Los
poetas españoles, frente a lo que cabría esperar, crecen como
racimos en torno a una antología o a un antólogo, en torno a una
pequeña editorial o a un crítico, en torno a una revista efímera o
a un gran hombre que les presta su nombre, aunque cuando se les
pregunta afirman con celo que ellos no, que él no pertenece a
categoría alguna, a grupo alguno a estética definida alguna, que
sigue virgen como lo parió su madre. Pero sí que los hay, íntegros,
solitarios, resbaladizos, inasibles.

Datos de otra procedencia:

(* ===== verification/Base32.v ===== *)
(** * Unpadded RFC 4648 base32, as [encoding/base32] implements it

    [EncodeToString] and [DecodeString] are the two methods of
    [base32.StdEncoding.WithPadding(base32.NoPadding)] that internal/tor/onion.go
    uses.  The decoder follows the library: newlines are dropped first; a block cut
    short by the end of the input yields 4, 3, 2, 1 or no bytes; the byte 0xFF,
    which is what the [NoPadding] rune truncates to, is accepted as padding. *)

From Stdlib Require Import Ascii NArith.
From S2P Require Import Prelude GoStrings.
#[local] Open Scope N_scope.

(** ** Positional notation *)
Fixpoint to_digits (b : N) (n : nat) (v : N) : list N :=
  match n with
  | O => []
  | S n => (v / b ^ N.of_nat n) mod b :: to_digits b n v
  end.
Definition of_digits (b : N) (ds : list N) : N := foldl (λ v d, v * b + d) 0 ds.

(** ** The alphabet *)
Definition encode_digit (d : N) : ascii :=
  ascii_of_N (if d <? 26 then 65 + d else 50 + (d - 26)).
(** [decodeMap]; [None] is the entry 0xFF. *)
Definition decode_char (c : ascii) : option N :=
  if in_range 65 90 c then Some (ch c - 65)
  else if in_range 50 55 c then Some (ch c - 50 + 26)
  else None.
Definition is_base32_upper (c : ascii) : bool :=
  match decode_char c with Some _ => true | None => false end.

(** ** Encoding *)

(** Characters produced by a block of [k] bytes. *)
Definition enc_len (k : nat) : nat :=
  match k with 0 => 0 | 1 => 2 | 2 => 4 | 3 => 5 | 4 => 7 | _ => 8 end%nat.
Definition encode_block (bs : bytes) : list N :=
  take (enc_len (length bs))
    (to_digits 32 8 (of_digits 256 (map byte_val bs) * 256 ^ N.of_nat (5 - length bs))).

Definition string_of_digits (ds : list N) : string :=
  String.string_of_list_ascii (map encode_digit ds).

Fixpoint EncodeToString (src : bytes) : string :=
  match src with
  | [] => ""
  | b0 :: b1 :: b2 :: b3 :: b4 :: rest =>
      string_of_digits (encode_block [b0; b1; b2; b3; b4]) +:+ EncodeToString rest
  | last => string_of_digits (encode_block last)
  end.

(** ** Decoding *)

(** Bytes produced by a block of [j] digits; [switch dlen] has no case for 1, 3, 6. *)
Definition dec_len (j : nat) : nat :=
  match j with 2 => 1 | 4 => 2 | 5 => 3 | 7 => 4 | 8 => 5 | _ => 0 end%nat.
Definition decode_block (ds : list N) : bytes :=
  take (dec_len (length ds))
    (map byte_of (to_digits 256 5 (of_digits 32 ds * 32 ^ N.of_nat (8 - length ds)))).

Definition pad_char : ascii := ascii_of_N 255.
(** The input after a padding character met with [j] digits read. *)
Definition padding_ok (j : nat) (src : string) : bool :=
  (7 <=? String.length src + j)%nat &&
  str_forallb (λ c, Ascii.eqb c pad_char) (str_take (7 - j) src) &&
  negb ((j =? 3) || (j =? 6))%nat.

(** [decode]: [acc] holds the digits of the current block. *)
Fixpoint decode_go (acc : list N) (src : string) : option bytes :=
  match src with
  | "" => Some (decode_block acc)
  | String c src =>
      if Ascii.eqb c pad_char && (2 <=? length acc)%nat && (String.length src <? 8)%nat then
        if padding_ok (length acc) src then Some (decode_block acc) else None
      else
        d ← decode_char c;
        if (length acc =? 7)%nat then
          rest ← decode_go [] src;
          Some (decode_block (acc ++ [d]) ++ rest)
        else decode_go (acc ++ [d]) src
  end.

Definition is_newline (c : ascii) : bool := (ch c =? 10) || (ch c =? 13).
Fixpoint strip_newlines (s : string) : string :=
  match s with
  | "" => ""
  | String c s => if is_newline c then strip_newlines s else String c (strip_newlines s)
  end.
Definition DecodeString (s : string) : option bytes := decode_go [] (strip_newlines s).

(** * Lemmas *)

(** ** Positional notation *)
Lemma length_to_digits b n v : length (to_digits b n v) = n.
Proof. induction n; simpl; congruence. Qed.
Lemma to_digits_lt b n v : b ≠ 0 → Forall (λ d, d < b) (to_digits b n v).
Proof. intros Hb. induction n; simpl; constructor; [by apply N.mod_lt | done]. Qed.

Lemma of_digits_snoc b ds d : of_digits b (ds ++ [d]) = of_digits b ds * b + d.
Proof. unfold of_digits. by rewrite foldl_app. Qed.
Lemma of_digits_lt b ds : Forall (λ d, d < b) ds → of_digits b ds < b ^ N.of_nat (length ds).
Proof.
  induction ds as [|d ds IH] using rev_ind; intros Hd; [unfold of_digits; simpl; lia|].
  apply Forall_app in Hd as [Hds Hd]. inversion_clear Hd. specialize (IH Hds).
  rewrite of_digits_snoc, length_app. simpl.
  replace (N.of_nat (length ds + 1)) with (N.succ (N.of_nat (length ds))) by lia.
  rewrite N.pow_succ_r'. nia.
Qed.

(** The last digit comes off by division. *)
Lemma to_digits_snoc b n v :
  b ≠ 0 → to_digits b (S n) v = to_digits b n (v / b) ++ [v mod b].
Proof.
  intros Hb. revert v. induction n as [|n IH]; intros v.
  { simpl. by rewrite N.div_1_r. }
  change (to_digits b (S (S n)) v) with
    ((v / b ^ N.of_nat (S n)) mod b :: to_digits b (S n) v).
  rewrite IH.
  change (to_digits b (S n) (v / b)) with
    ((v / b / b ^ N.of_nat n) mod b :: to_digits b n (v / b)).
  rewrite Nat2N.inj_succ, N.pow_succ_r', N.Div0.div_div. done.
Qed.

Lemma of_to_digits b n v : b ≠ 0 → v < b ^ N.of_nat n → of_digits b (to_digits b n v) = v.
Proof.
  intros Hb. revert v. induction n as [|n IH]; intros v Hv.
  { simpl in *. unfold of_digits. simpl. lia. }
  rewrite to_digits_snoc by done. rewrite of_digits_snoc, IH.
  - rewrite N.mul_comm. symmetry. by apply N.Div0.div_mod.
  - rewrite Nat2N.inj_succ, N.pow_succ_r' in Hv. by apply N.Div0.div_lt_upper_bound.
Qed.

Lemma to_of_digits b ds :
  b ≠ 0 → Forall (λ d, d < b) ds → to_digits b (length ds) (of_digits b ds) = ds.
Proof.
  intros Hb. induction ds as [|d ds IH] using rev_ind; intros Hd; [done|].
  apply Forall_app in Hd as [Hds Hd]. inversion_clear Hd.
  rewrite length_app. simpl. rewrite Nat.add_1_r, to_digits_snoc, of_digits_snoc by done.
  rewrite N.div_add_l, N.div_small, N.add_0_r, IH by done.
  by rewrite N.add_comm, N.Div0.mod_add, N.mod_small.
Qed.

(** ** The alphabet *)
Lemma decode_encode_digit d : d < 32 → decode_char (encode_digit d) = Some d.
Proof.
  intros Hd. assert (d ∈ map N.of_nat (seq 0 32)) as Hin.
  { apply list_elem_of_In, in_map_iff. exists (N.to_nat d). split; [lia|]. apply in_seq. lia. }
  clear Hd. revert d Hin. apply Forall_forall. repeat constructor.
Qed.
Lemma decode_char_lt c d : decode_char c = Some d → d < 32.
Proof.
  unfold decode_char, in_range. intros H.
  repeat case_match; simplify_eq; bools; rewrite ?N.leb_le in *; lia.
Qed.
Lemma encode_decode_char c d : decode_char c = Some d → encode_digit d = c.
Proof.
  unfold decode_char, encode_digit, in_range. intros H.
  repeat case_match; simplify_eq; bools; rewrite ?N.leb_le, ?N.ltb_lt, ?N.ltb_ge in *; try lia.
  - replace (65 + (ch c - 65)) with (ch c) by lia. apply ascii_N_embedding.
  - replace (50 + (ch c - 50 + 26 - 26)) with (ch c) by lia. apply ascii_N_embedding.
Qed.
Lemma decode_char_not_pad c d : decode_char c = Some d → Ascii.eqb c pad_char = false.
Proof. intros H. apply Ascii.eqb_neq. intros ->. discriminate H. Qed.

(** ** Blocks *)
Lemma string_of_digits_cons d ds :
  string_of_digits (d :: ds) = String (encode_digit d) (string_of_digits ds).
Proof. done. Qed.
Lemma length_string_of_digits ds : String.length (string_of_digits ds) = length ds.
Proof.
  induction ds as [|d ds IH]; [done|]. rewrite string_of_digits_cons. simpl. by rewrite IH.
Qed.

Lemma decode_go_digits ds acc s :
  Forall (λ d, d < 32) ds → ds ≠ [] → (length acc + length ds = 8)%nat →
  decode_go acc (string_of_digits ds +:+ s) =
  (rest ← decode_go [] s; Some (decode_block (acc ++ ds) ++ rest)).
Proof.
  revert acc. induction ds as [|d ds IH]; intros acc Hds Hne Hlen; [done|].
  inversion_clear Hds as [|?? Hd Hds']. clear Hne. rewrite string_of_digits_cons.
  change (String (encode_digit d) (string_of_digits ds) +:+ s) with
    (String (encode_digit d) (string_of_digits ds +:+ s)).
  simpl. rewrite (decode_char_not_pad _ d) by (by apply decode_encode_digit).
  rewrite decode_encode_digit by done. simpl in *.
  destruct ds as [|d' ds].
  - simpl in *. replace (length acc =? 7)%nat with true; [done|].
    symmetry. apply Nat.eqb_eq. lia.
  - replace (length acc =? 7)%nat with false by (symmetry; apply Nat.eqb_neq; simpl in *; lia).
    rewrite IH; rewrite ?length_app; simpl in *; try done; [|lia].
    by rewrite <- (assoc_L (++)).
Qed.

Lemma encode_block_full bs :
  length bs = 5%nat → encode_block bs = to_digits 32 8 (of_digits 256 (map byte_val bs)).
Proof.
  intros H. unfold encode_block. rewrite H. simpl Nat.sub. rewrite N.mul_1_r.
  apply take_ge. by rewrite length_to_digits.
Qed.
Lemma decode_block_full ds :
  length ds = 8%nat → decode_block ds = map byte_of (to_digits 256 5 (of_digits 32 ds)).
Proof.
  intros H. unfold decode_block. rewrite H. simpl Nat.sub. rewrite N.mul_1_r.
  apply take_ge. by rewrite length_map, length_to_digits.
Qed.
Lemma length_decode_block ds : length (decode_block ds) = dec_len (length ds).
Proof.
  unfold decode_block. rewrite length_take, length_map, length_to_digits.
  unfold dec_len. repeat case_match; lia.
Qed.

Lemma map_byte_of_val bs : map byte_of (map byte_val bs) = bs.
Proof. induction bs; simpl; rewrite ?byte_of_val; congruence. Qed.
Lemma map_byte_val_of ds : Forall (λ d, d < 256) ds → map byte_val (map byte_of ds) = ds.
Proof.
  induction 1; simpl; [done|]. rewrite byte_val_of, N.mod_small by done. congruence.
Qed.
Lemma Forall_byte_val bs : Forall (λ d, d < 256) (map byte_val bs).
Proof. apply Forall_map, Forall_true. intros b. apply byte_val_lt. Qed.

Lemma decode_encode_block bs : length bs = 5%nat → decode_block (encode_block bs) = bs.
Proof.
  intros H. rewrite encode_block_full, decode_block_full; rewrite ?length_to_digits; try done.
  assert (of_digits 256 (map byte_val bs) < 256 ^ N.of_nat 5) as Hlt.
  { pose proof (of_digits_lt 256 (map byte_val bs) (Forall_byte_val bs)) as Hlt.
    by rewrite length_map, H in Hlt. }
  rewrite (of_to_digits 32) by (done || exact Hlt).
  replace 5%nat with (length (map byte_val bs)) by (by rewrite length_map).
  rewrite to_of_digits by (done || apply Forall_byte_val). apply map_byte_of_val.
Qed.
Lemma encode_decode_block ds :
  length ds = 8%nat → Forall (λ d, d < 32) ds → encode_block (decode_block ds) = ds.
Proof.
  intros H Hds. rewrite encode_block_full, decode_block_full;
    rewrite ?length_decode_block, ?H; try done.
  assert (of_digits 32 ds < 32 ^ N.of_nat 8) as Hlt.
  { pose proof (of_digits_lt 32 ds Hds) as Hlt. by rewrite H in Hlt. }
  rewrite map_byte_val_of by (by apply to_digits_lt).
  rewrite (of_to_digits 256) by (done || exact Hlt).
  replace 8%nat with (length ds) by done. by rewrite to_of_digits.
Qed.

Lemma EncodeToString_block bs rest :
  length bs = 5%nat →
  EncodeToString (bs ++ rest) = string_of_digits (encode_block bs) +:+ EncodeToString rest.
Proof. intros H. by destruct bs as [|b0 [|b1 [|b2 [|b3 [|b4 [|]]]]]]. Qed.

Lemma EncodeToString_partial bs :
  (length bs < 5)%nat → EncodeToString bs = string_of_digits (encode_block bs).
Proof.
  destruct bs as [|b0 [|b1 [|b2 [|b3 [|b4 rest]]]]]; try reflexivity.
  intros H. simpl length in H. lia.
Qed.

(** ** Round trips *)

(** Every input is a sequence of whole blocks or ends in a partial one. *)
Lemma bytes_blocks_ind (P : bytes → Prop) :
  (∀ bs, (length bs < 5)%nat → P bs) →
  (∀ bs rest, length bs = 5%nat → P rest → P (bs ++ rest)) → ∀ bs, P bs.
Proof.
  intros Hshort Hblock bs. remember (length bs) as n eqn:Hn. revert bs Hn.
  induction (lt_wf n) as [n _ IH]. intros bs ->.
  destruct (decide (length bs < 5)%nat); [auto|].
  rewrite <- (take_drop 5 bs). apply Hblock.
  - rewrite length_take. lia.
  - eapply IH; [|done]. rewrite length_drop. lia.
Qed.

Lemma EncodeToString_upper bs : str_forallb is_base32_upper (EncodeToString bs) = true.
Proof.
  assert (∀ ds, Forall (λ d, d < 32) ds →
    str_forallb is_base32_upper (string_of_digits ds) = true) as Hds.
  { intros ds. induction 1 as [|d ds Hd _ IH]; [done|]. rewrite string_of_digits_cons. simpl.
    unfold is_base32_upper at 1. by rewrite decode_encode_digit. }
  assert (∀ bs, Forall (λ d, d < 32) (encode_block bs)) as Hblk.
  { intros b. apply Forall_take. by apply to_digits_lt. }
  induction bs as [bs Hlt|bs rest Hlen IH] using bytes_blocks_ind.
  - rewrite EncodeToString_partial by done. apply Hds, Hblk.
  - rewrite EncodeToString_block, str_forallb_app, IH, Hds by done. done.
Qed.

Lemma is_base32_upper_not_newline c : is_base32_upper c = true → is_newline c = false.
Proof.
  unfold is_base32_upper, decode_char, in_range, is_newline. intros H.
  apply orb_false_iff. rewrite !N.eqb_neq.
  repeat case_match; simplify_eq; bools; rewrite ?N.leb_le in *; lia.
Qed.
Lemma strip_newlines_id s :
  str_forallb (λ c, negb (is_newline c)) s = true → strip_newlines s = s.
Proof.
  induction s as [|c s IH]; simpl; [done|]. intros H. bools. rewrite H0 in *.
  rewrite H. f_equal. by apply IH.
Qed.

(** Encoding whole blocks and decoding gives the bytes back. *)
Lemma DecodeString_EncodeToString bs :
  (length bs mod 5 = 0)%nat → DecodeString (EncodeToString bs) = Some bs.
Proof.
  intros Hmod. unfold DecodeString. rewrite strip_newlines_id.
  2: { eapply str_forallb_impl, EncodeToString_upper. intros c Hc.
       by rewrite is_base32_upper_not_newline. }
  induction bs as [bs Hlt|bs rest Hlen IH] using bytes_blocks_ind.
  - rewrite Nat.mod_small in Hmod by done. by destruct bs.
  - rewrite EncodeToString_block by done.
    rewrite decode_go_digits; simpl; try done.
    + rewrite IH; simpl; [by rewrite decode_encode_block|].
      rewrite length_app, Hlen in Hmod. by rewrite <- Nat.Div0.add_mod_idemp_l in Hmod.
    + rewrite encode_block_full by done. by apply to_digits_lt.
    + rewrite encode_block_full by done. done.
    + by rewrite encode_block_full, length_to_digits.
Qed.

Ayer tarde conocí a dos.
A
Karmelo C. Iribarren, a pesar de que últimamente
aparece mucho en antologías, después de tantos años, aceptando el
derecho a la integración, lo imagino detrás de la barra del bar
tratando de convertir a esa chica que acaba de llegar en un poema
breve y definitivo mientras le sirve un gintonic. La chica ni
siquiera le ha mirado pero Karmelo ya tiene el lápiz humedecido para
perfilar el primer verso en el cuaderno que tiene en la contrabarra.
Esa impresión retengo mientras lo veo esforzarse en dar de sí la
imagen de su mejor poema. Y lo logra.
No
es lo mismo leer al poeta que verlo recitar sus versos. En la lectura
solitaria se escapa la mitad del poema, el tono, la cesura entre
versos, la respiración final. Y muchas más cosas: la ronquera o
ganga, la mirada perdida que trata de recuperar aquel momento en que
surgió el poema o la mirada escondida que trata de no desvelar del
todo el sufrimiento, la decepción o el fracaso del que surgió y
que, a veces, intenta disimular ofreciendo detalles contingentes que
adornan pero no aclaran. Todos los lectores de poesía deberían
conocer al autor, incluso al autor muerto, en grabaciones, en su
biografía, en otros escritos: cartas, diarios, documentos de época,
ya sé que en contra del deseo expreso de muchos poetas que levantan
un muro entre sus poemas y su vida desgraciada, la misma vida
desgraciada de cada uno de sus lectores.
MADRID, METRO, NOCHE
Gente
exhausta,con la vistaclavadaen el suelo,
preguntándosepor la vida,la de verdad...porque no puede serque sea
solo eso...
Es
lo que intenta Albert Pla, el otro poeta de ayer, cuando sube a un
escenario, levantar el hiato entre sus poemas y su manera de estar en
el mundo. Todo poema tiende a la perfección, es decir a la
idealización del sonido, del ritmo, de la imagen forjada. Pero hemos
aprendido que la belleza ideal del clásico ya no nos sirve, en el
preciso instante en que nos alza para gozar nos hunde en la decepción:
la vida, la nuestra, no es así, aunque querríamos que lo fuese.
Albert Pla nos enseña sus poemas cantados en el mismo instante que
los hace arder, los destruye antes de su culminación. Provoca el
vuelo del espíritu y hace explotar el globo mentiroso que le hace
volar. Es un arte difícil tocar los resortes del placer mientras se
muestran los engaños de su arte, de su técnica. No sólo muestra
los trucos del poeta cantor, empezando por su insuficiente voz, su
esmirriada presencia, más cerca del payaso que del artista de
celofán, sino el harapiento tejido mental del espectador. Sabemos a
qué hemos ido quienes hemos comprado una butaca para oír a Albert
Pla, a que nos provoque. Reímos sus chanzas, su autoparodia y
esperamos que vaya un poco más allá, aunque, creo, que esta vez está
demasiado contenido, impresionado quizá por actuar en esta vieja
ciudad castellana, precedida por su justa fama.